(* ===== verification/ToastTupleInsert.v ===== *)
(** * Toasting a tuple: the parts put together

    The preparation of the context, the four rounds one after the other, the
    deletion of old values, and the new tuple. *)

From stdpp Require Import gmap.
From S2P Require Import Prelude Varlena PgLz PgLzTheorems Toast ToastInline ToastTable ToastStore.
From S2P Require Import HeapTuple HeapTupleFill HeapTupleProofs HeapTupleRead ToastTuple ToastTupleInv ToastTupleRounds.
From S2P Require Import HeapTupleTheorems.

(** ** Preparation *)

(** Every attribute stands for its logical value. *)
Definition represents_all (w : World) (atts : list ElemType) (values : list (option Datum)) (lvs : list Lval) : Prop :=
  length values = length atts /\ length lvs = length atts /\
  forall i et v lv, atts !! i = Some et -> values !! i = Some v -> lvs !! i = Some lv -> represents w et v lv.

Lemma represents_all_cons w et atts v values lv lvs :
  represents_all w (et :: atts) (v :: values) (lv :: lvs) -> represents w et v lv /\ represents_all w atts values lvs.
Proof.
  intros (H1 & H2 & H3). cbn [length] in *. split; [by apply (H3 O)|]. split_and!; [lia|lia|]. intros i. apply (H3 (S i)).
Qed.

Lemma detoast_external_attr_ok w data c tp :
  external_value w data c tp -> exists p, detoast_external_attr w (toast_pointer_datum tp) = Ok p /\ inline_form data p.
Proof.
  intros (d & Hsv & Hs & Hr). destruct (toast_pointer_facts tp (sv_pointer _ _ _ Hsv)) as (E1 & E2 & _).
  unfold detoast_external_attr, detoast_external_direct. rewrite E1, E2, (toast_fetch_ok w tp d Hsv). eexists. split; [done|].
  unfold finish_fetch. rewrite (external_compressed w data c tp d Hsv Hs Hr). unfold stored_as in Hs. destruct c.
  - destruct Hs as (c & -> & He & Hc).
    replace (varlena_c _ _) with (comp_form data c) by (unfold comp_form; rewrite length_comp_data; f_equal; lia). by constructor.
  - subst d. constructor.
Qed.

(** Is the old value to be deleted? *)
Definition deletes_old (et : ElemType) (v : option Datum) (old : option (option Datum)) : bool :=
  match old with Some o => bool_decide (old_external et v o = Some true) | None => false end.

Lemma init_value_ok w et v lv cf fl :
  Z.testbit cf 4 = false -> represents w et v lv ->
  exists v' info fl', init_value w et v cf fl = Ok (v', info, fl') /\ att_inv w et v' info lv /\
    Z.testbit fl' 2 = Z.testbit fl 2 || bool_decide (v = None) /\ Z.testbit fl' 0 = Z.testbit fl 0 /\
    (Z.testbit fl' 3 = false -> Z.testbit fl 3 = false /\ v' = v) /\ Z.testbit (tai_colflags info) 0 = Z.testbit cf 0 /\
    (typlen et = -1 -> VARATT_IS_EXTERNAL (value_ptr v') = false).
Proof.
  intros Hcf Hr. unfold init_value. destruct Hr as [|d Hl Hd|p data Hb Hl Hd Hf].
  - eexists _, _, _. split; [done|]. cbn [tai_colflags]. rewrite !Z.lor_spec. cbn. rewrite !orb_false_r, orb_true_r. split_and!; try done.
    constructor. unfold ignored. cbn [tai_colflags]. by rewrite Z.lor_spec, orb_true_r.
  - apply Z.eqb_neq in Hl as Hl'. rewrite Hl'. eexists _, _, _. split; [done|]. cbn [tai_colflags]. rewrite Z.lor_spec. cbn. rewrite !orb_false_r.
    split_and!; try done. constructor; try done. unfold ignored. cbn [tai_colflags]. by rewrite Z.lor_spec, orb_true_r.
  - rewrite Hl. change (-1 =? -1) with true. cbn [DatumGetPointer]. cbv iota zeta. set (pl := bool_decide _).
    set (cf' := if pl then Z.lor cf TOASTCOL_IGNORE else cf).
    assert (Hc4 : Z.testbit cf' 4 = pl) by (subst cf'; destruct pl; [by rewrite Z.lor_spec, orb_true_r|done]).
    assert (Hc0 : Z.testbit cf' 0 = Z.testbit cf 0) by (subst cf'; destruct pl; [by rewrite Z.lor_spec, orb_false_r|done]).
    pose proof (data_ok_fits _ Hd) as Hfit. destruct Hf as [p Hp|c tp Hx Hpos].
    + destruct (inline_size data p Hfit Hp) as [Hs HE]. unfold VARATT_IS_EXTERNAL. rewrite HE. eexists _, _, _. split; [done|].
      rewrite orb_false_r. split_and!; try done. by apply A_inline.
    + change (VARATT_IS_EXTERNAL (toast_pointer_datum tp)) with true. cbv iota.
      assert (Hfetch : exists q, (if pl then Toast.detoast_attr w (toast_pointer_datum tp) else detoast_external_attr w (toast_pointer_datum tp)) = Ok q /\ inline_form data q).
      { destruct pl; [|by eapply detoast_external_attr_ok]. exists (plain data). split; [by eapply detoast_external|constructor]. }
      destruct Hfetch as (q & -> & Hq). cbn [mbind result_bind]. destruct (inline_size data q Hfit Hq) as [Hs HEq].
      eexists _, _, _. split; [done|]. cbn [tai_colflags]. rewrite !Z.lor_spec. cbn [orb]. cbn. rewrite !orb_false_r, orb_true_r. split_and!; try done.
      apply A_inline; try done. unfold ignored. cbn [tai_colflags]. rewrite Z.lor_spec, Hc4. cbn. by rewrite orb_false_r.
Qed.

:::

# THE PROBLEM
From the records above, extract every entry exactly as given.

# OUTPUT
(* ===== verification/ToastTupleInsert.v ===== *)
(** * Toasting a tuple: the parts put together

    The preparation of the context, the four rounds one after the other, the
    deletion of old values, and the new tuple. *)

From stdpp Require Import gmap.
From S2P Require Import Prelude Varlena PgLz PgLzTheorems Toast ToastInline ToastTable ToastStore.
From S2P Require Import HeapTuple HeapTupleFill HeapTupleProofs HeapTupleRead ToastTuple ToastTupleInv ToastTupleRounds.
From S2P Require Import HeapTupleTheorems.

(** ** Preparation *)

(** Every attribute stands for its logical value. *)
Definition represents_all (w : World) (atts : list ElemType) (values : list (option Datum)) (lvs : list Lval) : Prop :=
  length values = length atts /\ length lvs = length atts /\
  forall i et v lv, atts !! i = Some et -> values !! i = Some v -> lvs !! i = Some lv -> represents w et v lv.

Lemma represents_all_cons w et atts v values lv lvs :
  represents_all w (et :: atts) (v :: values) (lv :: lvs) -> represents w et v lv /\ represents_all w atts values lvs.
Proof.
  intros (H1 & H2 & H3). cbn [length] in *. split; [by apply (H3 O)|]. split_and!; [lia|lia|]. intros i. apply (H3 (S i)).
Qed.

Lemma detoast_external_attr_ok w data c tp :
  external_value w data c tp -> exists p, detoast_external_attr w (toast_pointer_datum tp) = Ok p /\ inline_form data p.
Proof.
  intros (d & Hsv & Hs & Hr). destruct (toast_pointer_facts tp (sv_pointer _ _ _ Hsv)) as (E1 & E2 & _).
  unfold detoast_external_attr, detoast_external_direct. rewrite E1, E2, (toast_fetch_ok w tp d Hsv). eexists. split; [done|].
  unfold finish_fetch. rewrite (external_compressed w data c tp d Hsv Hs Hr). unfold stored_as in Hs. destruct c.
  - destruct Hs as (c & -> & He & Hc).
    replace (varlena_c _ _) with (comp_form data c) by (unfold comp_form; rewrite length_comp_data; f_equal; lia). by constructor.
  - subst d. constructor.
Qed.

(** Is the old value to be deleted? *)
Definition deletes_old (et : ElemType) (v : option Datum) (old : option (option Datum)) : bool :=
  match old with Some o => bool_decide (old_external et v o = Some true) | None => false end.

Lemma init_value_ok w et v lv cf fl :
  Z.testbit cf 4 = false -> represents w et v lv ->
  exists v' info fl', init_value w et v cf fl = Ok (v', info, fl') /\ att_inv w et v' info lv /\
    Z.testbit fl' 2 = Z.testbit fl 2 || bool_decide (v = None) /\ Z.testbit fl' 0 = Z.testbit fl 0 /\
    (Z.testbit fl' 3 = false -> Z.testbit fl 3 = false /\ v' = v) /\ Z.testbit (tai_colflags info) 0 = Z.testbit cf 0 /\
    (typlen et = -1 -> VARATT_IS_EXTERNAL (value_ptr v') = false).
Proof.
  intros Hcf Hr. unfold init_value. destruct Hr as [|d Hl Hd|p data Hb Hl Hd Hf].
  - eexists _, _, _. split; [done|]. cbn [tai_colflags]. rewrite !Z.lor_spec. cbn. rewrite !orb_false_r, orb_true_r. split_and!; try done.
    constructor. unfold ignored. cbn [tai_colflags]. by rewrite Z.lor_spec, orb_true_r.
  - apply Z.eqb_neq in Hl as Hl'. rewrite Hl'. eexists _, _, _. split; [done|]. cbn [tai_colflags]. rewrite Z.lor_spec. cbn. rewrite !orb_false_r.
    split_and!; try done. constructor; try done. unfold ignored. cbn [tai_colflags]. by rewrite Z.lor_spec, orb_true_r.
  - rewrite Hl. change (-1 =? -1) with true. cbn [DatumGetPointer]. cbv iota zeta. set (pl := bool_decide _).
    set (cf' := if pl then Z.lor cf TOASTCOL_IGNORE else cf).
    assert (Hc4 : Z.testbit cf' 4 = pl) by (subst cf'; destruct pl; [by rewrite Z.lor_spec, orb_true_r|done]).
    assert (Hc0 : Z.testbit cf' 0 = Z.testbit cf 0) by (subst cf'; destruct pl; [by rewrite Z.lor_spec, orb_false_r|done]).
    pose proof (data_ok_fits _ Hd) as Hfit. destruct Hf as [p Hp|c tp Hx Hpos].
    + destruct (inline_size data p Hfit Hp) as [Hs HE]. unfold VARATT_IS_EXTERNAL. rewrite HE. eexists _, _, _. split; [done|].
      rewrite orb_false_r. split_and!; try done. by apply A_inline.
    + change (VARATT_IS_EXTERNAL (toast_pointer_datum tp)) with true. cbv iota.
      assert (Hfetch : exists q, (if pl then Toast.detoast_attr w (toast_pointer_datum tp) else detoast_external_attr w (toast_pointer_datum tp)) = Ok q /\ inline_form data q).
      { destruct pl; [|by eapply detoast_external_attr_ok]. exists (plain data). split; [by eapply detoast_external|constructor]. }
      destruct Hfetch as (q & -> & Hq). cbn [mbind result_bind]. destruct (inline_size data q Hfit Hq) as [Hs HEq].
      eexists _, _, _. split; [done|]. cbn [tai_colflags]. rewrite !Z.lor_spec. cbn [orb]. cbn. rewrite !orb_false_r, orb_true_r. split_and!; try done.
      apply A_inline; try done. unfold ignored. cbn [tai_colflags]. rewrite Z.lor_spec, Hc4. cbn. by rewrite orb_false_r.
Qed.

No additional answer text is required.